What then, is this impeachment? Impeachment is a process by which a party seeks to discredit a witness by pointing out that there are material inconsistencies between a prior statement given by the witness and the evidence that the witness is giving in court. In certain cases, the party seeking to impeach also applies to have the court disregard the testimony in court in favour of the prior statements. In both Ms Sue and Ms Ko’s cases, the Prosecution applied to impeach its own witnesses. What this meant was that the Prosecution got to cross- examine and treat as hostile both Ms Sue and Ms Ko. More importantly, this was a tacit admission by the Prosecution that their own star witnesses were lying- either in court or in their police statements.

As good as our CPIB is, I very much doubt that there were CPIB investigators spying on Ms Ko or Ms Sue (on the couch or in the car- park respectively), when they were doing the nasty. In both cases, Prosecution’s entire case pretty- much rested on the evidence of the 2 alleged “victims”, both of whom have now been called liars.

There is, of course, the possibility that the 2 women were telling the truth during the statement- taking, only to change their minds at trial. Given that, by the time trial came along, the cat was so far out of the bag that it was halfway around the world in a non- extradition country, I cannot imagine any reason for the women to suddenly change their story in a manner which assisted the defence. This is especially so given the fact that these women must have known that they were at least liable for prosecution but, for reasons best known to the CPIB, were not in fact charged.

The other possibility is that these women’s statements were taken in circumstances under which, if I’m being polite, were less than conducive to obtaining accurate information. Under cross- examination by Tey, Ms Ko indicated that she had been approached by a senior CPIB investigator who informed her that her evidence was insufficient for the purposes of satisfying the elements of the charges which the CPIB intended to prefer against Tey, while at the same time dangling the immunity carrot. Mind you, there is no indication that Ms Ko is or was telling the truth, but certainly, this explanation seems, at the very least, a plausible reason for departing from the contents of her statement.
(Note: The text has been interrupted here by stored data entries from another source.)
(** X12: What a submitted prompt sends, in terms of the session: on an empty
    Transcript a single user message holding the handouts loaded at the
    start of the session, in order, followed by the prompt as a text item;
    on a non-empty Transcript the whole Transcript so far, the Turns of
    failed calls included, followed by the prompt, each as a plain
    message. *)
Theorem a_prompt_sends_the_handouts_or_the_history
    (inps : list interaction) (inp : interaction) (prompt : string) :
  key_set env →
  chat_input inp = Some prompt → Py.truthy prompt = true →
  requests (log (script_run env inp (run_session env inps fresh_world)))
  = requests (log (run_session env inps fresh_world))
    ++ [ match transcript (run_session env inps fresh_world) with
         | [] =>
             [ {| wire_role := "user";
                  wire_body :=
                    wire_list
                      (map (λ f, pdf_document (bytes f)) (pdf_files env)
                       ++ [text_item prompt]) |} ]
         | _ :: _ =>
             map (λ t, {| wire_role := role t;
                          wire_body := wire_str (content t) |})
                 (transcript (run_session env inps fresh_world)
                  ++ [ {| role := "user"; content := prompt |} ])
         end ].
Proof.
  intros Hkey Hin Htruthy.
  assert (loaded_from env (run_session env inps fresh_world)) as Hw
    by (apply run_session_loaded_from; by left).
  destruct (script_run_log env inp _ Hkey Hw) as (h & l & Hl & ->).
  rewrite !requests_app, requests_run, (submitted_Some _ _ Hin Htruthy).
  assert (requests match pdf_contents (run_session env inps fresh_world) with
                   | Some _ => []
                   | None => load_pdfs_events env
                   end = []) as ->
    by (destruct (pdf_contents _); [done|apply requests_load_pdfs]).
  simpl. do 2 f_equal. unfold turn_payload.
  rewrite (lookup_total_correct _ _ _ Hl).
  unfold handouts, pdf_files.
  destruct (transcript _); [|done].
  by destruct (postop_handouts env).
Qed.

End end_to_end.

(** ** The worked session, continued *)

Section worked_session_continued.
If (and this is a big IF) Ms Ko’s explanation is in fact true, this would also mean that the CPIB had already made up its mind to charge Tey, despite the fact that their star (read: only) witness had not given them the evidence they needed.

The fact is that the 2 high- profile sex- for- grades prosecutions have all relied almost exclusively on the basis of shaky evidence and even shakier witnesses. Serious questions need to be asked as to why huge amounts of resources are being spent on prosecutions built on the shifting sands of witnesses whose credibility the prosecution has sought to destroy. Even more questions need to be asked as to why statements taken by the CPIB are subsequently denounced by the purported makers in court. Somebody has, in my opinion, let the side down.

Disclosure: The author received less-than-stellar grades from his university- proof that he has never had sex with his lecturers.